Bud: "Well I wanted to let you know that you can go up and see the stones any time you want. I don't want this kind of thing to happen to other animals."
Bud: "You do take care of your animals, don't you?"Me: *thinking of our four cats* "Yes, Bud, of course."
Bud looks at me a moment, at my disheveled hair and red eyes wrapped up in woobie goodness. "Is everything okay?"
Me: "Yes, Bud, everything is okay."
Bud: "Is everyone doing okay?"
Me: "Yes, everyone is okay."
Bud: "Good, I just wanted to let you know you can see the stones anytime."
Me: "Okay, Bud, thanks."
Bud: "Okay, see you later."
I shut the door and run into the bathroom. The water is off and I hear rustling behind the curtain.
Hubby: *who heard the doorbell in the shower* "Yes?" He peeks at me around the side of the curtain, an amused look on his face.

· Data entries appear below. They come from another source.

(* ===== verification/EndToEnd.v ===== *)
(** * From the SOCKS client to the target and back

    The whole path of a TCP connection: what the client program writes to its
    stream ([ClientRunner]), the two sessions ([Connection]), what the server's
    handler makes of the bytes it reads and what its relay hands on ([Relay]).
    And below it: the TLS connection from the client's authentication block to the
    frames its session handles ([Server], [Writer], [Multiplex]). *)

From S2P Require Import Prelude RustStr StringMap Frame Padding Engine Pipe Writer Session Multiplex Connection Users Panel Server Uot Relay ClientRunner.
From Stdlib Require Import Strings.Byte.

Section tunnel.
  Context {O : IterOrder} {M : Md5} (Wc Ws : WriterPeer).
  Context {Address : Type} `{!AddressCodec Address, !AddressLaws Address}.

(** What the reader of stream [q] of a session has been handed. *)
Definition handed (W : WriterPeer) (q : nat) (tr : list (Session * slabel)) : bytes :=
  delivered (stream_trace (H1 := W) q tr).

(** The data behind the destination in what a SOCKS connection has written. *)
Definition socks_data (target : Address) (evs : list (result bytes * result nat)) : bytes :=
  drop (length (write_to_buf target)) (s5_upload target evs).1.

(** ** Lemmas *)

(** Parsing a first part of what was written: the destination, or nothing. *)
Lemma retrieve_prefix (target a : Address) got rest data :
  addr_wire target → got `prefix_of` write_to_buf target ++ data → retrieve_from_async_stream got = (Ok a, rest) →
  a = target ∧ got = write_to_buf target ++ rest ∧ rest `prefix_of` data.
Proof.
  intros Hw [k Hk] Hr. destruct (decide (length got < length (write_to_buf target))) as [Hl|Hl].
  - assert (got = take (length got) (write_to_buf target)) as Hg.
    { rewrite <- (take_app_le _ data) by lia. by rewrite Hk, take_app_length. }
    destruct (retrieve_cut target (length got) Hw Hl) as (e & s & He & _). rewrite <- Hg in He. congruence.
  - assert (got = write_to_buf target ++ drop (length (write_to_buf target)) got) as Hg.
    { rewrite <- (take_drop (length (write_to_buf target)) got) at 1. f_equal.
      rewrite <- (take_app_le got k) by lia. by rewrite <- Hk, take_app_length. }
    rewrite Hg, retrieve_write in Hr by done. injection Hr as <- <-. split_and!; [done|done|].
    exists k. apply (app_inv_head (write_to_buf target)). by rewrite app_assoc, <- Hg.
Qed.

Lemma s5_upload_data (target : Address) evs :
  (s5_upload target evs).1 = write_to_buf target ++ socks_data target evs.
Proof.
  unfold socks_data. assert (write_to_buf target `prefix_of` (s5_upload target evs).1) as [k Hk].
  { unfold s5_upload. generalize (write_to_buf target) as sent.
    induction evs as [|[[[|b d]|e] [n|e']] evs IH]; intros sent; simpl; try done.
    etrans; [apply prefix_app_r; reflexivity|apply IH]. }
  rewrite Hk. by rewrite drop_app_length.
Qed.

(** ** Theorems *)

(** C13. What a SOCKS client sends reaches the target it named, and nothing else
    does.  In any run of the two sessions of a connection, let the client program
    write to a stream what a SOCKS connection to [target] makes it write, and let
    the server's handler read the destination and relay what follows, in whatever
    pieces.  Then the destination it reads is [target], the target has received a
    first part of the SOCKS client's data, and that much has been counted; and
    when nobody on the server ended the stream and nothing is left on the way, the
    target has received all of it. *)
Theorem socks_upload_end_to_end pfc pfs tr x q o (target a : Address) evs rest ctx reads st st' :
  cruns Wc Ws (conn_start pfc pfs) tr x → ids_left tr → heap (sv x) !! q = Some o →
  quiet_trace (stream_trace (H1 := Ws) q (server_trace tr)) = true →
  addr_wire target → written_by (id o) (client_trace tr) `prefix_of` (s5_upload target evs).1 →
  retrieve_from_async_stream (handed Ws q (server_trace tr)) = (Ok a, rest) →
  nonempty_reads reads → concat (upload_data reads) `prefix_of` rest → s2o ctx (Ok tt) reads st = (None, st') →
  a = target ∧
  (∃ got, outbound st' = outbound st ++ got ∧ got `prefix_of` socks_data target evs ∧
     got = concat (upload_data reads) ∧ shared st' = count_up ctx (shared st) (upload_data reads)) ∧
  (Forall (undisturbed q) (server_trace tr) → written_by (id o) (client_trace tr) = (s5_upload target evs).1 →
   concat (upload_data reads) = rest →
   buffer (inner (pipe_at (sv x) q)) = [] → pending (pipe_at (sv x) q) = [] → psh (id o) (drop (Connection.up x) (tx (cl x))) = [] →
   outbound st' = outbound st ++ socks_data target evs).
Proof.
  intros Hr Hids Ho Hq Hw Hwr Hret Hne Hpre Hrun.
  destruct (upload_bytes Wc Ws pfc pfs tr x q o Hr Hids Ho Hq) as [H1 H2]. fold (handed Ws q (server_trace tr)) in H1, H2.
  destruct (s2o_running _ _ _ _ _ Hne Hrun) as (Hsh & Hout & _).
  rewrite s5_upload_data in Hwr.
  destruct (retrieve_prefix target a _ rest _ Hw (transitivity H1 Hwr) Hret) as (-> & Hgot & Hrest).
  split; [done|]. split.
  - exists (concat (upload_data reads)). split_and!; [done|by etrans|done|done].
  - intros Hu Hall Hcat Hb Hp Hc. destruct (H2 Hu) as [Heq _]. rewrite Hb, Hp, Hc, !app_nil_r in Heq.
    rewrite Hall, s5_upload_data, Hgot in Heq. apply app_inv_head in Heq. by rewrite Hout, Hcat, Heq.
Qed.

(** The bytes a run of the client's download loop has read from the stream. *)
Definition p2c_reads (evs : list (result bytes * WriteResult)) : bytes :=
  concat (omap (fun e => if e.1 is Ok d then Some d else None) evs).

Lemma p2c_prefix evs got : ∃ k, (p2c evs got).1 = got ++ take k (p2c_reads evs).
Proof.
  revert got. induction evs as [|[[[|b d]|e] w] evs IH]; intros got; simpl.
  - exists 0. by rewrite app_nil_r.
  - exists 0. by rewrite take_0, app_nil_r.
  - destruct w as [|n e].
    + destruct (IH (got ++ b :: d)) as [k ->]. exists (length (b :: d) + k).
      change (p2c_reads ((Ok (b :: d), Written) :: evs)) with ((b :: d) ++ p2c_reads evs).
      by rewrite take_app_add, app_assoc.
    + exists (n `min` length (b :: d)). change (p2c_reads ((Ok (b :: d), WriteFailed n e) :: evs)) with ((b :: d) ++ p2c_reads evs).
      rewrite take_app_le by lia. cbn [fst]. by rewrite <- take_take, firstn_all.
  - exists 0. by rewrite take_0, app_nil_r.
Qed.

(** C14. And back: what a SOCKS client receives is what its target sent, in order
    and from the beginning.  When the server's relay writes to the stream what it
    read from the target, and the client's relay writes to the SOCKS client what
    it reads from the stream, the SOCKS client has, at any time and whatever
    fails, a first part of the target's data. *)
Theorem socks_download_end_to_end pfc pfs tr x q o ctx evs st st' back :
  cruns Wc Ws (conn_start pfc pfs) tr x → ids_left tr → heap (cl x) !! q = Some o →
  quiet_trace (stream_trace (H1 := Wc) q (client_trace tr)) = true →
  nonempty_downloads evs → o2s ctx evs st = (None, st') → inbound st = [] →
  written_by (id o) (server_trace tr) `prefix_of` inbound st' →
  p2c_reads back `prefix_of` handed Wc q (client_trace tr) →
  (p2c back []).1 `prefix_of` concat (download_data evs) ∧
  shared st' = count_down ctx (shared st) (download_data evs).
Proof.
  intros Hr Hids Ho Hq Hne Hrun Hin Hwr Hback.
  destruct (download_bytes Wc Ws pfc pfs tr x q o Hr Hids Ho Hq) as [H1 _]. fold (handed Wc q (client_trace tr)) in H1.
  destruct (o2s_running _ _ _ _ Hne Hrun) as (Hsh & Hout & _). split; [|done].
  destruct (p2c_prefix back []) as [k ->]. rewrite app_nil_l. etrans; [apply prefix_take|].
  etrans; [exact Hback|]. etrans; [exact H1|]. etrans; [exact Hwr|]. by rewrite Hout, Hin.
Qed.
End tunnel.

(** ** Below the sessions: the TLS connection *)

(** C15. An admitted client's frames reach the server's session.  Of a TLS
    connection that carries the client's authentication block and then the padded
    records of its writer task, let any part that holds the block have arrived, cut
    in any way.  If the password is known and the connection approved, the server
    serves it under the client's identifier, and its receive loop, started on what
    the authentication left, handles a first part of the frames the client queued,
    all of them once everything has arrived. *)
Theorem admitted_frames_reach_session (O : IterOrder) (M : Md5) (R : Rng) (T : Transport) (W : WriterPeer) (U : UuidText) (L : UuidLaws)
    auth forward_target probe_target allowlist panel_sync now1 now2 h id sizes g queue cs arrived shared0 outcome shared1 s :
  length h = 32 → (∀ u, id = Some u → length u = 16) →
  never_fails → Forall (fun x => scheme_bounded x.1 ∧ sendable x.2.1) queue →
  nonempty cs → concat cs = auth_preamble h id sizes ++ arrived →
  arrived `prefix_of` concat (sent (writer_task queue (WState_new true g)).2) →
  Authenticator_authenticate auth now1 h shared0 = (outcome, shared1) → outcome ≠ Rejected →
  ctx_approved now2 (mkCtx (outcome_user outcome) id panel_sync) shared1 = true → s_closed s = false →
  ∃ input k,
    Server.handle_connection auth forward_target probe_target allowlist panel_sync now1 now2 (chunked cs) shared0
      = (Serving (mkCtx (outcome_user outcome) id panel_sync) input, shared1) ∧
    recv_loop input [] s =
      match io_iter handle_frame (take k (queue_frames queue)) s with
      | (Ok _, s') => (None, s')
      | (Err e, s') => (Some e, s')
      end ∧
    (arrived = concat (sent (writer_task queue (WState_new true g)).2) → k = length (queue_frames queue)).
Proof.
  intros Hh Hid Hn Hq Hne Hcat Harr Ha Ho Happ Hc.
  destruct (preamble_admitted auth forward_target probe_target allowlist panel_sync now1 now2
    h id sizes cs shared0 arrived outcome shared1 Hh Hid Hne Hcat Ha Ho Happ) as (rest & Hserve & Hrest & Hdata).
  rewrite <- Hdata in Harr.
  destruct (decide (arrived = concat (sent (writer_task queue (WState_new true g)).2))) as [Hall|Hall].
  - exists (chunked rest), (length (queue_frames queue)). split_and!; [exact Hserve| |done].
    rewrite firstn_all. apply (wire_transparent O M R T W true g); try done. by rewrite Hdata.
  - destruct (wire_cut_anywhere O M R T W true g queue rest s Hn Hq Harr Hrest Hc) as [k Hk].
    exists (chunked rest), k. split_and!; [exact Hserve|exact Hk|done].
Qed.

(** ** Witnesses *)

(** A SOCKS connection to [web_server]: the destination and a request upwards, an
    answer downwards. *)
Definition tunnel_commands : list cdo :=
  [OnClient DoStart; OnClient (DoOpen 4); OnClient (DoWrite 0 (write_to_buf web_server)); OnClient (DoWrite 0 (str "GET /"));
   Upward; Upward; Upward; Upward; OnServer (DoAck 0 None)] ++ replicate 20 (OnServer (DoRead 0 64)) ++
  [OnServer (DoWrite 0 (str "hello"))] ++ replicate 5 Downward ++ replicate 10 (OnClient (DoRead 0 64)).

Definition tunnel_demo : list (Conn * clabel) * Conn :=
  conn_exec (O := map_order) (M := toy_md5) good_writer good_writer tunnel_commands [] (conn_start demo_factory demo_factory).

Lemma tunnel_demo_runs :
  cruns (O := map_order) (M := toy_md5) good_writer good_writer (conn_start demo_factory demo_factory) tunnel_demo.1 tunnel_demo.2.
Proof.
  exact (conn_exec_runs (O := map_order) (M := toy_md5) good_writer good_writer tunnel_commands _ [] _ (cruns_nil _ _ _)).
Qed.

Lemma tunnel_demo_ids : ids_left tunnel_demo.1.
Proof. apply (bool_decide_unpack _). vm_compute. exact I. Qed.

Definition get_events : list (result bytes * result nat) := upload_events [str "GET /"].
Definition get_reads : list s2o_event := [SRead (Ok (str "GET")) Written; STick 0; SRead (Ok (str " /")) Written].
Definition after_get : RelayState := (s2o alice_ctx (Ok tt) get_reads relay_start).2.

Lemma socks_upload_end_to_end_witness :
  outbound after_get = outbound relay_start ++ socks_data web_server get_events ∧ outbound after_get = str "GET /".
Proof.
  split; [|vm_compute; reflexivity].
  destruct (heap (sv tunnel_demo.2) !! 0) as [o|] eqn:Ho; [|vm_compute in Ho; discriminate].
  assert (id o = 1%Z) as Hid.
  { assert (id <$> heap (sv tunnel_demo.2) !! 0 = Some 1%Z) as E by (vm_compute; reflexivity). rewrite Ho in E. by injection E. }
  destruct (socks_upload_end_to_end (O := map_order) (M := toy_md5) good_writer good_writer demo_factory demo_factory
    tunnel_demo.1 tunnel_demo.2 0 o web_server web_server get_events (str "GET /") alice_ctx get_reads relay_start after_get)
    as (_ & _ & H).
  - exact tunnel_demo_runs.
  - exact tunnel_demo_ids.
  - exact Ho.
  - vm_compute. reflexivity.
  - vm_compute. intuition (congruence || lia).
  - rewrite Hid. apply (bool_decide_unpack _). vm_compute. exact I.
  - vm_compute. reflexivity.
  - repeat constructor; discriminate.
  - reflexivity.
  - reflexivity.
  - apply H; rewrite ?Hid; try (vm_compute; reflexivity). apply (bool_decide_unpack _). vm_compute. exact I.
Defined.

Definition hello_back : list o2s_event := [ORead (Ok (str "hello")) (Ok tt) (Ok 5)].
Definition after_hello : RelayState := (o2s alice_ctx hello_back relay_start).2.

Lemma socks_download_end_to_end_witness :
  (p2c [(Ok (str "hel"), Written); (Ok (str "lo"), Written)] []).1 `prefix_of` str "hello".
Proof.
  destruct (heap (cl tunnel_demo.2) !! 0) as [o|] eqn:Ho; [|vm_compute in Ho; discriminate].
  assert (id o = 1%Z) as Hid.
  { assert (id <$> heap (cl tunnel_demo.2) !! 0 = Some 1%Z) as E by (vm_compute; reflexivity). rewrite Ho in E. by injection E. }
  refine (proj1 (socks_download_end_to_end (O := map_order) (M := toy_md5) good_writer good_writer demo_factory demo_factory
    tunnel_demo.1 tunnel_demo.2 0 o alice_ctx hello_back relay_start after_hello
    [(Ok (str "hel"), Written); (Ok (str "lo"), Written)] _ _ _ _ _ _ _ _ _)).
  - exact tunnel_demo_runs.
  - exact tunnel_demo_ids.
  - exact Ho.
  - vm_compute. reflexivity.
  - repeat constructor; discriminate.
  - reflexivity.
  - reflexivity.
  - rewrite Hid. apply (bool_decide_unpack _). vm_compute. exact I.
  - apply (bool_decide_unpack _). vm_compute. exact I.
Defined.

Lemma admitted_frames_reach_session_witness :
  let wire := concat (sent (H0 := counter_rng) (writer_task (H0 := counter_rng) (H1 := good_transport) small_queue
                (WState_new (H0 := counter_rng) true 3%Z)).2) in
  ∃ input k,
    Server.handle_connection shared_auth None None [] false 0 0 (chunked [opening ++ take 10 wire; drop 10 wire]) demo_shared
      = (Serving (mkCtx None (Some node_uuid) false) input, demo_shared) ∧
    recv_loop (H := map_order) (H0 := toy_md5) (H1 := good_writer) input [] demo_server =
      match io_iter (handle_frame (H := map_order) (H0 := toy_md5) (H1 := good_writer)) (take k (queue_frames small_queue)) demo_server with
      | (Ok _, s') => (None, s')
      | (Err e, s') => (Some e, s')
      end ∧ (wire = wire → k = length (queue_frames small_queue)).
Proof.
  intros wire.
  apply (admitted_frames_reach_session map_order toy_md5 counter_rng good_transport good_writer _ _ shared_auth None None [] false 0 0
    alice_hash (Some node_uuid) [30%Z] 3%Z small_queue [opening ++ take 10 wire; drop 10 wire] wire demo_shared Anonymous demo_shared demo_server).
  - reflexivity.
  - intros u [= <-]. reflexivity.
  - by split.
  - eapply Forall_impl; [apply small_queue_ok|]. naive_solver.
  - repeat constructor; by vm_compute.
  - cbn [concat]. rewrite app_nil_r, <- app_assoc. by rewrite take_drop.
  - done.
  - reflexivity.
  - discriminate.
  - reflexivity.
  - reflexivity.
Defined.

Me: "Bud's chow had bladder stone surgery and wants the vet to save the stones to show all their customers. He wanted us to know we are welcome to go view them anytime."
Hubby: "He wants us to go visit bladder stones at the vets office?"
Hubby and I share meaningful look.
Me: " I HAVE to go blog about this..."
WTF?!?!?!?!?!?!?!?!?!
HAHAHAHAHAHAHAHAHAHAHA!!!!!!!!!!!!!!